# BMQ (L) Reserves, June, Edmonton



## VIChris (18 May 2010)

Anyone else going? I understand there are two serials being run in Edmonton. I know there are a fair number of us coming from Vancouver Island, but not enough to fill all the spots. Where are the rest of you from?


----------



## VIChris (19 May 2010)

To clarify, I'm referring to the 31 May to 28 June period.


----------



## Brasidas (20 May 2010)

VIChris said:
			
		

> Anyone else going? I understand there are two serials being run in Edmonton. I know there are a fair number of us coming from Vancouver Island, but not enough to fill all the spots. Where are the rest of you from?



There's been a couple of BMQ & SQ serials run through the Debney armoury in Edmonton, and I'm aware of one running right now that is geared towards a high school student schedule.

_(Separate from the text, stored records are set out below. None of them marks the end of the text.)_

(** * Alpha-SQL, model-guided solver and self-consistency selector

    A shallow embedding of

    - [alphasql/algorithm/llm_selector/llm_action_selector.py]
      (class [LLMActionSelector]),
    - [alphasql/algorithm/llm_solver/llm_guided_solver.py]
      (class [LLMGuidedSolver]),
    - [alphasql/runner/llm_guided_runner.py] (class [LLMGuidedRunner]),
    - [alphasql/runner/sql_selection.py] ([select_final_sql_query],
      [main]),

    and the properties of their control structure.

    Conventions.  Python [int] is [Z]; [str] is [string], the bytes of
    its UTF-8 encoding; [Optional[str]] is [option string]; a [float] is
    an exact rational [Qc] (the code divides two lengths, negates and
    compares: the order and the ties of the quotients are those of the
    floats, exact sums are not); an untyped [Dict[str, Any]] is a finite
    map to {!Py.value}.  Code that can raise returns an {!outcome}; code
    that talks to the outside (the remote model, the file system, standard
    output) threads a {!state}.  Functions of the repository that are
    imported but are not among the translated sources are fields of the
    class {!Externals}. *)

From Stdlib Require Import ZArith QArith Qcanon String Ascii List.
From Stdlib Require Import DecimalString DecimalZ Permutation Sorted.
From stdpp Require Import base option list gmap strings numbers.

Set Default Proof Using "Type".
Set Warnings "-register-all".
Local Open Scope Z_scope.

(** ** Python values and exceptions *)

Module Py.

(** The exceptions raised by the translated code itself, and [OtherError]
    for whatever an external call raises.  All of them are subclasses of
    [Exception], which is what the [except Exception] clauses catch. *)
Inductive exn :=
| IndexError | KeyError | TypeError | ValueError | AttributeError
| ZeroDivisionError | StopIteration | JSONDecodeError
| OtherError (msg : string).

(** What [json.loads] can return, and what sits in a [Dict[str, Any]].
    [PNonFinite] stands for the floats [NaN], [Infinity] and [-Infinity],
    which [json.loads] accepts. *)
Inductive value :=
| PNone
| PBool (b : bool)
| PInt (z : Z)
| PFloat (q : Qc)
| PNonFinite
| PStr (s : string)
| PList (l : list value)
| PDict (d : list (string * value)).

(** Truth value testing, as in [if not model]. *)
Definition truthy (v : value) : bool :=
  match v with
  | PNone => false
  | PBool b => b
  | PInt z => negb (z =? 0)
  | PFloat q => negb (bool_decide (q = 0%Qc))
  | PNonFinite => true
  | PStr s => negb (String.eqb s EmptyString)
  | PList l => match l with [] => false | _ => true end
  | PDict d => match d with [] => false | _ => true end
  end.

(** [d.get(key, default)] on a key-value list. *)
Fixpoint assoc_get (key : string) (d : list (string * value)) (dflt : value)
  : value :=
  match d with
  | [] => dflt
  | (k, v) :: d' => if String.eqb k key then v else assoc_get key d' dflt
  end.

(** [result.get(key, default)]: only a dict has the method. *)
Definition get (result : value) (key : string) (dflt : value)
  : exn + value :=
  match result with
  | PDict d => inr (assoc_get key d dflt)
  | _ => inl AttributeError
  end.

(** [v - 1].  [bool] is a subclass of [int]. *)
Definition sub1 (v : value) : exn + value :=
  match v with
  | PInt z => inr (PInt (z - 1))
  | PBool b => inr (PInt ((if b then 1 else 0) - 1))
  | PFloat q => inr (PFloat (q - 1)%Qc)
  | PNonFinite => inr PNonFinite
  | _ => inl TypeError
  end.

(** [0 <= v < n] for a number [v] (the result of {!sub1}) and a length
    [n].  A non-finite float fails one of the two comparisons. *)
Definition in_range (v : value) (n : Z) : bool :=
  match v with
  | PInt z => (0 <=? z) && (z <? n)
  | PFloat q => bool_decide (0 <= q)%Qc && bool_decide (q < Q2Qc (inject_Z n))%Qc
  | _ => false
  end.

(** [l[i]] for a list [l]: negative indices count from the end. *)
Definition index {A} (l : list A) (i : Z) : exn + A :=
  let n := Z.of_nat (length l) in
  let j := if i <? 0 then i + n else i in
  if (0 <=? j) && (j <? n) then
    match l !! Z.to_nat j with
    | Some x => inr x
    | None => inl IndexError
    end
  else inl IndexError.

(** [l[v]] for a Python value [v]: a float is not an index. *)
Definition index_value {A} (l : list A) (v : value) : exn + A :=
  match v with
  | PInt z => index l z
  | PBool b => index l (if b then 1 else 0)
  | _ => inl TypeError
  end.

(** [str(z)] and [f"{z}"] for an [int]: decimal digits, a minus sign for
    a negative number. *)
Definition str (z : Z) : string :=
  NilZero.string_of_int (Z.to_int z).

(** [f"{x}"] for an optional string. *)
Definition fmt (o : option string) : string :=
  match o with
  | Some s => s
  | None => "None"
  end.

(** A byte that continues a character in the UTF-8 encoding. *)
Definition is_continuation (c : ascii) : bool :=
  (128 <=? nat_of_ascii c)%nat && (nat_of_ascii c <? 192)%nat.

(** [s[:n]] for a string: its first [n] characters.  A character is a
    leading byte and the continuation bytes that follow it. *)
Fixpoint take_chars (n : nat) (s : string) : string :=
  match s with
  | EmptyString => EmptyString
  | String c s' =>
      if is_continuation c then String c (take_chars n s')
      else
        match n with
        | O => EmptyString
        | S n' => String c (take_chars n' s')
        end
  end.

(** [sep.join(parts)]. *)
Fixpoint join (sep : string) (parts : list string) : string :=
  match parts with
  | [] => EmptyString
  | [p] => p
  | p :: ps => p +:+ sep +:+ join sep ps
  end.

End Py.

(** ** Outcomes and the state monad

    [OutOfFuel] is not a Python outcome: it is what a loop of the model
    returns if its recursion bound is used up before its condition turns
    false.  No [except] clause catches it, and the theorems show that it
    does not occur. *)

Inductive outcome (A : Type) :=
| Ret (a : A)
| Raise (e : Py.exn)
| OutOfFuel.
Arguments Ret {A} a.
Arguments Raise {A} e.
Arguments OutOfFuel {A}.

Definition M (S A : Type) : Type := S → outcome A * S.

Definition ret {S A} (a : A) : M S A := λ s, (Ret a, s).
Definition raise {S A} (e : Py.exn) : M S A := λ s, (Raise e, s).
Definition out_of_fuel {S A} : M S A := λ s, (OutOfFuel, s).

Definition bind {S A B} (m : M S A) (k : A → M S B) : M S B :=
  λ s, match m s with
       | (Ret a, s') => k a s'
       | (Raise e, s') => (Raise e, s')
       | (OutOfFuel, s') => (OutOfFuel, s')
       end.

(** [try: body  except Exception as e: handler(e)]. *)
Definition try_except {S A} (body : M S A) (handler : Py.exn → M S A)
  : M S A :=
  λ s, match body s with
       | (Raise e, s') => handler e s'
       | r => r
       end.

(** A pure computation that can raise. *)
Definition lift {S A} (r : Py.exn + A) : M S A :=
  match r with
  | inr a => ret a
  | inl e => raise e
  end.

Declare Scope py_scope.
Delimit Scope py_scope with py.
Notation "'let*' x ':=' m 'in' k" := (bind m (λ x, k))
  (at level 10, x name, m at level 100, k at level 200) : py_scope.
Notation "m ;; k" := (bind m (λ _, k))
  (at level 100, right associativity) : py_scope.

(** ** The action catalogue and reasoning nodes

    [mcts_action.py] and [mcts_node.py] are not among the translated
    sources.  The action classes are named in
    [LLMActionSelector.get_action_description]; their instances carry no
    data, so an action is its class. *)

Inductive MCTSAction :=
| RaphraseQuestionAction
| SchemaSelectionAction
| IdentifyColumnValuesAction
| IdentifyColumnFunctionsAction
| SQLGenerationAction
| SQLRevisionAction
| EndAction.

#[global] Instance MCTSAction_eq_dec : EqDecision MCTSAction.
Proof. solve_decision. Defined.

(** [action.__class__.__name__]. *)
Definition class_name (a : MCTSAction) : string :=
  match a with
  | RaphraseQuestionAction => "RaphraseQuestionAction"
  | SchemaSelectionAction => "SchemaSelectionAction"
  | IdentifyColumnValuesAction => "IdentifyColumnValuesAction"
  | IdentifyColumnFunctionsAction => "IdentifyColumnFunctionsAction"
  | SQLGenerationAction => "SQLGenerationAction"
  | SQLRevisionAction => "SQLRevisionAction"
  | EndAction => "EndAction"
  end.


(** Modelled from the spec: the enumeration [MCTSNodeType] of
    [mcts_node.py], which is not among the translated sources.  The
    sources name [ROOT], [SQL_GENERATION] and [SQL_REVISION]; the spec
    says that a node type mirrors the action that produced the node, plus
    a distinguished root. *)
Inductive MCTSNodeType :=
| ROOT
| REPHRASE_QUESTION
| SCHEMA_SELECTION
| IDENTIFY_COLUMN_VALUES
| IDENTIFY_COLUMN_FUNCTIONS
| SQL_GENERATION
| SQL_REVISION
| END.

#[global] Instance MCTSNodeType_eq_dec : EqDecision MCTSNodeType.
Proof. solve_decision. Defined.

(** The attributes of a node that the translated code reads.  The
    attribute [children], which [generate_one_path] clears on the node it
    advances to, is read by none of the translated code and is left out;
    [parent_node] likewise. *)
Record MCTSNodeData := {
  node_type : MCTSNodeType;
  depth : Z;
  parent_action : option MCTSAction;
  db_id : string;
  db_root_dir : string;
  original_question : string;
  hint : option string;
  schema_context : string;
  table_schema_dict : list (string * Py.value);
  selected_schema_context : option string;
  rephrased_question : option string;
  selected_schema_dict : option (list (string * list string));
  identified_column_values : option string;
  identified_column_functions : option string;
  sql_query : option string;
  revised_sql_query : option string;
  final_sql_query : option string
}.

(** A node together with [path_nodes], the nodes from the root to the
    node itself.  In Python the last element of [path_nodes] is the node
    object; here it is a copy of its attributes. *)
Record MCTSNode := {
  data :> MCTSNodeData;
  path_nodes : list MCTSNodeData
}.

(** Modelled from the spec: [MCTSNode.is_terminal] of [mcts_node.py],
    which is not among the translated sources.  A path is terminal iff
    its last node's type is End. *)
Definition is_terminal (n : MCTSNodeData) : bool :=
  bool_decide (node_type n = END).

(** The outcome of running a query, [SQLExecutionResult] of
    [alphasql/database/sql_execution.py]; [result_type_value] is
    [result_type.value]. *)
Record SQLExecutionResult (row : Type) := {
  result_type_value : string;
  result : list row;
  error_message : option string
}.
Arguments result_type_value {row} _.
Arguments result {row} _.
Arguments error_message {row} _.

(** ** Standard output

    One constructor per [print] call of the translated code, with the
    values that the message interpolates. *)
Inductive event :=
(* llm_action_selector.py *)
| LogPrompt (prompt : string)
| LogReasoning (reasoning : Py.value)
| LogSelected (description : string)
| LogParseFailed
| LogSelectionError (e : Py.exn)
(* llm_guided_solver.py *)
| LogNoValidActions (depth : Z)
| LogNoChildren (action_class : string)
| LogPathCompleted (number : Z)
| LogFinalSQL (sql : option string)
| LogPathNotTerminal (number : Z)
| LogPathError (number : Z) (e : Py.exn)
| LogTraceback (e : Py.exn)
| LogSeparator
| LogTaskCompleted (question_id : Z)
| LogGenerated (count : Z)
| LogSaving (directory file_name : string)
(* llm_guided_runner.py *)
| LogTaskError (question_id : Z) (e : Py.exn)
| LogGivenUp (question_id : Z)
| LogDashes
| LogCostProfile
| LogUsingSubset (subset_file_path : string)
| LogFiltered (count : Z)
| LogIgnoreDone (done_task_ids : list Z)
| LogSavingConfig (directory : string)
| LogTasksToSolve (count : Z)
| LogUsingSolver.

Are you sure that you've got your locations right, though? I'd expect the summer training calendar to put LFWA reservists in Wainwright, rather than Edmonton, for BMQ(L)/SQ.


----------



## VIChris (20 May 2010)

Brasidas said:
			
		

> There's been a couple of BMQ & SQ serials run through the Debney armoury in Edmonton, and I'm aware of one running right now that is geared towards a high school student schedule.
> 
> Are you sure that you've got your locations right, though? I'd expect the summer training calendar to put LFWA reservists in Wainwright, rather than Edmonton, for BMQ(L)/SQ.



From the joining instructions I have: 

Land Forces Western Area Training Center Detachment Edmonton (LFWA TC Det Edm) conducts Reserve and Regular Force Individual Training and Force Generation training on behalf of LFWA TC.


----------



## RUNRMAC13 (21 May 2010)

Yeah,

I thought it was Wainright too, that's what we were told. But, like you said, according to the joining instructions we are in fact in Edmonton. I think it would be more than a $90 cab ride from EIA to Wainright.

I will clarify today


----------



## Nfld Sapper (21 May 2010)

RUNRMAC13 said:
			
		

> Yeah,
> 
> I thought it was Wainright too, that's what we were told. But, like you said, according to the joining instructions we are in fact in Edmonton. I think it would be more than a $90 cab ride from EIA to Wainright.
> 
> I will clarify today



If its that far then "usually" offical transportation is used... i.e. the road cruiser will meet you in Edmonton and then take you to Wainright


----------



## dangerboy (21 May 2010)

There are two BMQ(L) being run in Edmonton (0814 & 0815) with the course dates 28 May -31 Jun.  They are being run by LFWA TC (Det Edmonton), most of the theory lectures are done in Edmonton are you come down to Wainwright for the field portion and to throw grenades.  Just read and follow your joining instructions.


----------



## Brasidas (21 May 2010)

dangerboy said:
			
		

> There are two BMQ(L) being run in Edmonton (0814 & 0815) with the course dates 28 May -31 Jun.  They are being run by LFWA TC (Det Edmonton), most of the theory lectures are done in Edmonton are you come down to Wainwright for the field portion and to throw grenades.  Just read and follow your joining instructions.



My fault for throwing that confusion into the thread in the first place. Seemed odd to me.


----------